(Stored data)
(** * Service-analytics pipeline: identity mapping, address and text
      normalisation, GPS stop matching, sales merging and metrics.

    A shallow embedding of the core of the [service-analytics] repository
    (package [src/data_processing], [src/analysis] and [config]) and the
    properties its specification states about it.

    Conventions of the embedding.
    - Text is a [string] of ASCII characters; the Python string methods the
      code calls ([strip], [upper], [lower], [in], [split]) and the handful of
      regular expressions of [cleaner.py] are written out as functions.
    - A pandas cell is a [cell]; a row is a total function from column names
      to cells and a data frame is its column index together with its rows.
    - Money is counted in whole minor units ([VInt]); timestamps are seconds.
      Ratios that pandas holds as floats are exact rationals ([Q]).
    - A function that can raise returns a [result]; a function that draws
      random numbers takes the generator's state and returns the new one. *)

From Stdlib Require Import Bool Arith ZArith QArith Qminmax Lia List Ascii String.
From Stdlib Require Import DecimalString.
Import ListNotations.
Close Scope Q_scope.
Open Scope nat_scope.
Open Scope list_scope.
Open Scope string_scope.

Set Implicit Arguments.

(* ================================================================== *)
(** ** Exceptions *)

Inductive exn : Type :=
  | ValueError (msg : string)
  | KeyError (key : string)
  | OverflowError.

Inductive result (A : Type) : Type :=
  | Ok (a : A)
  | Raise (e : exn).

Arguments Ok {A} a.
Arguments Raise {A} e.

Definition bind {A B : Type} (r : result A) (k : A -> result B) : result B :=
  match r with
  | Ok a => k a
  | Raise e => Raise e
  end.

Notation "x <- r ;; k" := (bind r (fun x => k))
  (at level 61, r at next level, right associativity).

Definition raises {A : Type} (r : result A) : bool :=
  match r with Ok _ => false | Raise _ => true end.

(* ================================================================== *)
(** ** Python strings *)

Module PyStr.

(** [str.isspace] on one ASCII character; the class [\s] of [re] is the same
    set: tab, line feed, vertical tab, form feed, carriage return, the four
    separators 0x1c-0x1f and the space. *)
Definition is_space (c : ascii) : bool :=
  let n := nat_of_ascii c in
  (Nat.leb 9 n && Nat.leb n 13) || (Nat.leb 28 n && Nat.leb n 32).

Definition is_upper (c : ascii) : bool :=
  let n := nat_of_ascii c in Nat.leb 65 n && Nat.leb n 90.

Definition is_lower (c : ascii) : bool :=
  let n := nat_of_ascii c in Nat.leb 97 n && Nat.leb n 122.

Definition is_digit (c : ascii) : bool :=
  let n := nat_of_ascii c in Nat.leb 48 n && Nat.leb n 57.

(** The class [\w] of [re]: letters, digits and the underscore. *)
Definition is_word (c : ascii) : bool :=
  is_upper c || is_lower c || is_digit c || Ascii.eqb c "_".

Definition upper_char (c : ascii) : ascii :=
  if is_lower c then ascii_of_nat (nat_of_ascii c - 32) else c.

Definition lower_char (c : ascii) : ascii :=
  if is_upper c then ascii_of_nat (nat_of_ascii c + 32) else c.

Fixpoint map_chars (f : ascii -> ascii) (s : string) : string :=
  match s with
  | EmptyString => EmptyString
  | String c r => String (f c) (map_chars f r)
  end.

Definition upper : string -> string := map_chars upper_char.
Definition lower : string -> string := map_chars lower_char.

Fixpoint lstrip (s : string) : string :=
  match s with
  | EmptyString => EmptyString
  | String c r => if is_space c then lstrip r else s
  end.

(** [rstrip]: a character is dropped when it is blank and so is everything
    after it. *)
Fixpoint rstrip (s : string) : string :=
  match s with
  | EmptyString => EmptyString
  | String c r =>
      match rstrip r with
      | EmptyString => if is_space c then EmptyString else String c EmptyString
      | r' => String c r'
      end
  end.

Definition strip (s : string) : string := rstrip (lstrip s).

Fixpoint startswith (p s : string) : bool :=
  match p, s with
  | EmptyString, _ => true
  | String a p', String b s' => Ascii.eqb a b && startswith p' s'
  | String _ _, EmptyString => false
  end.

(** [sub in s]. *)
Fixpoint contains (sub s : string) : bool :=
  startswith sub s ||
  match s with
  | EmptyString => false
  | String _ r => contains sub r
  end.

Fixpoint drop (n : nat) (s : string) : string :=
  match n, s with
  | O, _ => s
  | S k, String _ r => drop k r
  | S _, EmptyString => EmptyString
  end.

(** Number of blank characters [s] starts with. *)
Fixpoint count_space (s : string) : nat :=
  match s with
  | String c r => if is_space c then S (count_space r) else O
  | EmptyString => O
  end.

(** [s.split(sep)] for a one-character separator: always at least one
    field. *)
Fixpoint split (sep : ascii) (s : string) : list string :=
  match s with
  | EmptyString => [EmptyString]
  | String c r =>
      if Ascii.eqb c sep then EmptyString :: split sep r
      else match split sep r with
           | f :: fs => String c f :: fs
           | [] => [String c EmptyString]
           end
  end.

(** [str(n)] of an integer. *)
Definition of_Z (z : Z) : string := NilZero.string_of_int (Z.to_int z).

End PyStr.

(* ================================================================== *)
(** ** Data frames *)

(** One cell of a pandas column: missing ([NaN], [None], [NaT]), text, an
    integer, a float or a boolean. *)
Inductive cell : Type :=
  | NA
  | VStr (s : string)
  | VInt (z : Z)
  | VFloat (q : Q)
  | VBool (b : bool).

Definition row : Type := string -> cell.

Record DataFrame : Type := mkDF {
  columns : list string;
  rows : list row
}.

Definition has_col (c : string) (cols : list string) : bool :=
  existsb (String.eqb c) cols.

(** [pd.isna]. *)
Definition isna (c : cell) : bool :=
  match c with NA => true | _ => false end.

(** The number a cell is as a Python value, for the cells that are numbers:
    [True == 1] and [1 == 1.0] hold in Python and such values hash alike. *)
Definition as_number (c : cell) : option Q :=
  match c with
  | VInt z => Some (inject_Z z)
  | VFloat q => Some q
  | VBool b => Some (inject_Z (if b then 1 else 0))
  | NA | VStr _ => None
  end.

(** Equality of the keys of a merge, of [drop_duplicates] and of a
    [groupby]: missing keys are equal to each other there, text is equal to
    the same text and a number to the same number. *)
Definition cell_eqb (a b : cell) : bool :=
  match a, b with
  | NA, NA => true
  | VStr s, VStr t => String.eqb s t
  | _, _ =>
      match as_number a, as_number b with
      | Some p, Some q => Qeq_bool p q
      | _, _ => false
      end
  end.

(** [str(x)] of a cell, as [astype(str)] applies it. How Python prints a
    float is left open: [float_repr] is any function. *)
Definition py_str (float_repr : Q -> string) (c : cell) : string :=
  match c with
  | NA => "nan"
  | VStr s => s
  | VInt z => PyStr.of_Z z
  | VFloat q => float_repr q
  | VBool true => "True"
  | VBool false => "False"
  end.

(** The text a function gets when it is handed a cell and calls [str] on
    it, unless the cell is missing. *)
Definition text_of (float_repr : Q -> string) (c : cell) : option string :=
  match c with
  | NA => None
  | _ => Some (py_str float_repr c)
  end.

(** [a == b] between two values of a frame: a missing value is equal to
    nothing, not even to itself. *)
Definition py_eq (a b : cell) : bool :=
  negb (isna a) && cell_eqb a b.

Definition Qlt_bool (a b : Q) : bool := negb (Qle_bool b a).

(** [row[c] = v]. *)
Definition set_col (c : string) (v : cell) (r : row) : row :=
  fun k => if String.eqb k c then v else r k.

(** [df[c] = f(row)] for every row; the column is appended to the index when
    it is new. *)
Definition assign (c : string) (f : row -> cell) (df : DataFrame) : DataFrame :=
  {| columns := if has_col c (columns df) then columns df else columns df ++ [c];
     rows := map (fun r => set_col c (f r) r) (rows df) |}.

(** [df.drop(columns=[c])]. *)
Definition drop_col (c : string) (df : DataFrame) : DataFrame :=
  {| columns := filter (fun k => negb (String.eqb k c)) (columns df);
     rows := map (set_col c NA) (rows df) |}.

(** The number a cell adds to a column sum: [sum] skips missing values. *)
Definition num_of (c : cell) : Z :=
  match c with VInt z => z | _ => 0%Z end.

Definition col_sum (c : string) (rs : list row) : Z :=
  fold_right (fun r acc => (num_of (r c) + acc)%Z) 0%Z rs.

(* ================================================================== *)
(** ** config/mapping.py *)

Module Mapping.

(** GPS device name to technician code. *)
Definition TECH_MAPPING : list (string * string) :=
  [ ("James", "JS"); ("Joe", "JD"); ("Bianca", "BB"); ("Ricardo (NEW)", "RR");
    ("Shane", "SS"); ("Porter", "AP"); ("Dane", "DM"); ("Sean", "SF") ].

(** [{v: k for k, v in TECH_MAPPING.items()}]: the codes are distinct, so no
    entry overwrites another. *)
Definition TECH_REVERSE_MAPPING : list (string * string) :=
  map (fun kv => (snd kv, fst kv)) TECH_MAPPING.

(** [d.get(k)] on a dictionary written as its items. *)
Fixpoint dict_get {V : Type} (d : list (string * V)) (k : string) : option V :=
  match d with
  | [] => None
  | (k', v) :: rest => if String.eqb k k' then Some v else dict_get rest k
  end.

End Mapping.

(* ================================================================== *)
(** ** src/data_processing/cleaner.py *)

Module Cleaner.
Import PyStr.

(** *** The regular expressions of [standardize_address]

    [re.sub] scans the subject from the left; where the pattern matches it
    writes the replacement and goes on after the match, elsewhere it copies
    one character. A matcher is given the character before the position
    (for [\b]) and the rest of the subject, and answers with the length of
    the match. None of the patterns below matches the empty string. *)

Definition matcher : Type := option ascii -> string -> option nat.

(** [skip] is the number of characters of the current match still to be
    consumed. *)
Fixpoint re_sub_from (m : matcher) (repl : string) (prev : option ascii)
    (skip : nat) (s : string) : string :=
  match s with
  | EmptyString => EmptyString
  | String c rest =>
      match skip with
      | S k => re_sub_from m repl (Some c) k rest
      | O =>
          match m prev s with
          | Some (S k) => repl ++ re_sub_from m repl (Some c) k rest
          | _ => String c (re_sub_from m repl (Some c) 0 rest)
          end
      end
  end.

Definition re_sub (m : matcher) (repl s : string) : string :=
  re_sub_from m repl None 0 s.

Definition word_char (c : option ascii) : bool :=
  match c with Some a => is_word a | None => false end.

Definition head_char (s : string) : option ascii :=
  match s with String c _ => Some c | EmptyString => None end.

Fixpoint last_char (prev : option ascii) (s : string) : option ascii :=
  match s with
  | EmptyString => prev
  | String c r => last_char (Some c) r
  end.

(** [\b]: exactly one of the two neighbours is a word character. *)
Definition word_boundary (before after : option ascii) : bool :=
  xorb (word_char before) (word_char after).

(** [r'\b' + w + r'\b'] for a literal [w]. *)
Definition m_word (w : string) : matcher := fun prev s =>
  if word_boundary prev (head_char s) && startswith w s
     && word_boundary (last_char prev w) (head_char (drop (String.length w) s))
  then Some (String.length w) else None.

ASSIGNED TASK:
List every line above that contains the word "PyStr".

COMPLETED TASK:
Module PyStr.
End PyStr.
  | VInt z => PyStr.of_Z z
Import PyStr.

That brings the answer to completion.